Click a name to select an author or just scroll down

More featured writers to follow soon ...

In this video, Carol McGrath talks about the author Bruce Chatwin's connection with the Mani ... with a backdrop of stunning Mani scenery.

 

Find out about Jules Verne's Mani connection in this article by Theresa Stoker.

‘Vitylo is built in the form of an amphitheatre on the rugged rocks which defend the old acropolis of Kelapha. Above it rise several ruined towers.’

 

Thus Jules Verne described the remote Greek town of Oitylo in his novel The Archipelago On Fire. I had no idea that Verne had written about the Mani until my Greek teacher, Sofia, mentioned it. I immediately downloaded the book and started reading. The novel opens with a dramatic scene describing a stormy night when the inhabitants of Oitylo try to lure a ship onto the rocks for plunder, much in the style of Cornish wreckers. They are foiled in their attempt because the captain of the ship is none other than the notorious home-town-boy turned pirate, Starkos. He knows the bay intimately and won’t be drawn onto the rocks. Verne’s description of the little town perched on a cliff and the harbour below, overlooked by Kelefa castle, is instantly recognisable today.
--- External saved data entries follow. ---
(** Removing. *)
Lemma delete_file_spec el fd m : el_ok el -> 0 <= fd ->
  exists el', aeDeleteFileEvent el fd m = Ret el' /\ el_ok el'.
Proof.
  intros Hok Hfd. unfold aeDeleteFileEvent. destruct (Z.leb_spec (setsize el) fd) as [Hge|Hlt]; [by exists el|].
  destruct (slot_ok el fd Hok ltac:(lia)) as (fe & -> & Efe). cbn [mbind cres_bind].
  destruct (Z.eqb_spec (mask fe) AE_NONE) as [E0|E0]; [by exists el|].
  assert (0 <= mask fe) as Hmf by (pose proof (eo_mask _ Hok) as Hpos; rewrite Forall_lookup in Hpos; by eapply Hpos).
  set (new := Z.land (mask fe) (Z.lnot m)). set (fe' := mkFE new _ _ _). set (ev := <[Z.to_nat fd := fe']> (events el)).
  assert (0 <= new) as Hnew by (apply Z.land_nonneg; lia).
  pose proof (eo_interest _ Hok fd) as Hk. unfold watched_at in Hk. rewrite (proj2 (Z.leb_le 0 fd)) in Hk by lia. rewrite Efe in Hk. cbn in Hk.
  eexists. split; [done|]. apply (update_slot_ok el fd fe fe'); [done|lia|done| | |done].
  - fold ev. destruct (eo_size _ Hok) as [Hs Hl].
    destruct (last_used_spec (length (events el)) (events el) ltac:(lia)) as (G1 & G2 & G3). rewrite <- (eo_max _ Hok) in *.
    pose proof (G2 (Z.to_nat fd) fe ltac:(lia) Efe E0) as Hle. symmetry.
    assert (length ev = length (events el)) as Lev by apply length_insert.
    destruct ((fd =? maxfd el) && (new =? AE_NONE)) eqn:Ec.
    + apply andb_true_iff in Ec as [->%Z.eqb_eq Hn0%Z.eqb_eq].
      destruct (last_used_spec (Z.to_nat (maxfd el)) ev ltac:(lia)) as (K1 & K2 & K3).
      apply last_used_unique; [lia|lia| |done]. intros i x Hi Ex Hx.
      destruct (decide (i = Z.to_nat (maxfd el))) as [->|Hne].
      { unfold ev in Ex. rewrite list_lookup_insert_eq in Ex by lia. injection Ex as <-. by cbn in Hx. }
      apply (K2 i x); [|done|done]. unfold ev in Ex. rewrite list_lookup_insert_ne in Ex by done.
      specialize (G2 i x Hi Ex Hx). lia.
    + apply last_used_unique; [lia|lia| |].
      * intros i x Hi Ex Hx. destruct (decide (i = Z.to_nat fd)) as [->|Hne]; [lia|].
        unfold ev in Ex. rewrite list_lookup_insert_ne in Ex by done. by apply (G2 i x).
      * intros Hne. destruct (decide (maxfd el = fd)) as [E|E].
        -- rewrite E. exists fe'. split; [unfold ev; by rewrite list_lookup_insert_eq by lia|]. cbn.
           apply andb_false_iff in Ec as [Ec|Ec]; [by apply Z.eqb_neq in Ec|by apply Z.eqb_neq].
        -- unfold ev. rewrite list_lookup_insert_ne by lia. by apply G3.
  - intros g. unfold aeApiDelEvent. replace (Z.land new (Z.lnot m)) with new.
    2:{ unfold new. rewrite <- Z.land_assoc, Z.land_diag. done. }
    unfold watched at 1. cbn [mask fe']. unfold watched in Hk. rewrite (proj2 (Z.eqb_neq (mask fe) AE_NONE)) in Hk by done.
    destruct (Z.eqb_spec new AE_NONE) as [E|E]; cbn [negb].
    + case_decide; [subst g; by rewrite lookup_delete_eq|by rewrite lookup_delete_ne].
    + unfold epoll_mod. rewrite Hk. cbn [default]. case_decide; [subst g; by apply lookup_insert_eq|by apply lookup_insert_ne].
Qed.

Lemma resize_ok b el size : el_ok el -> 0 <= size -> el_ok (aeResizeSetSize b el size).1.
Proof.
  intros Hok Hsz. unfold aeResizeSetSize. destruct (Z.eqb_spec size (setsize el)); [done|].
  destruct (Z.leb_spec size (maxfd el)); [done|]. destruct (eo_size _ Hok) as [Hs Hl].
  destruct (last_used_spec (length (events el)) (events el) ltac:(lia)) as (G1 & G2 & G3). rewrite <- (eo_max _ Hok) in *.
  set (k := Z.to_nat (maxfd el + 1)). set (ev := take k (events el) ++ _).
  assert (forall i, (i < k)%nat -> ev !! i = events el !! i) as Hlow.
  { intros i Hi. unfold ev. rewrite lookup_app_l by (rewrite length_take; lia). by rewrite lookup_take_lt. }
  assert (forall i fe, (k <= i)%nat -> ev !! i = Some fe -> mask fe = AE_NONE) as Hhigh.
  { intros i fe Hi. unfold ev. rewrite lookup_app_r by (rewrite length_take; lia). by intros [-> _]%lookup_replicate. }
  assert (length ev = Z.to_nat size) as Lev by (unfold ev; rewrite length_app, length_take, length_replicate; lia).
  destruct Hok as [_ Hp _ Hi Hids Hnx Hw]. constructor; cbn [fst setsize events maxfd interest timeEventHead timeEventNextId]; try done.
  - apply Forall_app. split; [by apply Forall_take|]. by apply Forall_replicate.
  - symmetry. apply last_used_unique; [lia|lia| |].
    + intros i fe _ E Hm. destruct (decide (i < k)%nat) as [Hik|Hik]; [|by rewrite (Hhigh i fe) in Hm by (lia || done)]. lia.
    + intros Hne. rewrite Hlow by lia. by apply G3.
  - intros fd. rewrite Hi. unfold watched_at. destruct (Z.leb_spec 0 fd); [|done].
    destruct (decide (Z.to_nat fd < k)%nat) as [Hik|Hik]; [by rewrite Hlow|].
    assert (forall o : option aeFileEvent, (forall fe, o = Some fe -> mask fe = AE_NONE) -> o ≫= watched = None) as Hnone.
    { intros [fe|] Ho; [|done]. cbn. unfold watched. by rewrite (Ho fe eq_refl). }
    rewrite !Hnone; [done|intros fe; apply Hhigh; lia|]. intros fe E.
    destruct (decide (mask fe = AE_NONE)) as [|Hm]; [done|]. specialize (G2 (Z.to_nat fd) fe).
    pose proof (lookup_lt_Some _ _ _ E). specialize (G2 ltac:(lia) E Hm). lia.
Qed.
I was sure he must have actually visited the Mani.

 

One of Verne’s Voyages Extraordinaires series, of novels The Archipelago on Fire was published in French and English in 1888. Better known books in the series include Journey To The Centre of The Earth, Twenty Thousand Leagues Under The Sea and Around The World In Eighty Days. Incidentally, the word ‘archipelago’ originally referred to the Aegean Sea – ‘pelagos’ being a Greek word referring to the open sea. Somehow ‘Aegean Pelagos’ became ‘arcipelago’ in Italian and came to refer to any sea dotted with islands. Eventually it came to refer to the groups of islands themselves.

 

In 1867, Verne bought a small ship, the Saint-Michel, which he successively replaced with the Saint-Michel II and the Saint-Michel III as his financial situation improved. On board the Saint-Michel III, he sailed around Europe. He visited the Mani on one of these voyages, and no doubt his impressions from that voyage were matched with meticulous research on the Greek War of Independence which forms the background to his story.

 

Verne paints an austere picture, stating that ‘Nothing can be more desolate than this coast’ having ‘neither orange, lemon, eglantine, laurel, jasmine, fig, arbutus, mulberry, nor any of the trees and bushes which make certain parts of Greece a green and fruitful country.’ Perhaps he was exaggerating for dramatic effect?

 

The Maniots have a reputation for being hostile and warlike. Verne calls them ‘semi-savages’, ‘almost impossible to subdue’, ‘quarrelsome, vindictive, handing down . . . an inheritance of hate’. Luckily for us, the Maniots today are a warm, generous and open people, with a strong instinct for hospitality.

 

Possibly Stoupa's best known literary connection, Nikos Kazantzakis created his most famous character 'Zorba' while living in Stoupa.

This video is from 2017, advertising the festival held in Stoupa to commemorate the 100 year anniversary of Kazantzakis' residence in Stoupa.  We include it here for the wonderful views of Stoupa.

 

May we introduce you to the 'Poet of Taïgetos', Nikiforos Vrettakos?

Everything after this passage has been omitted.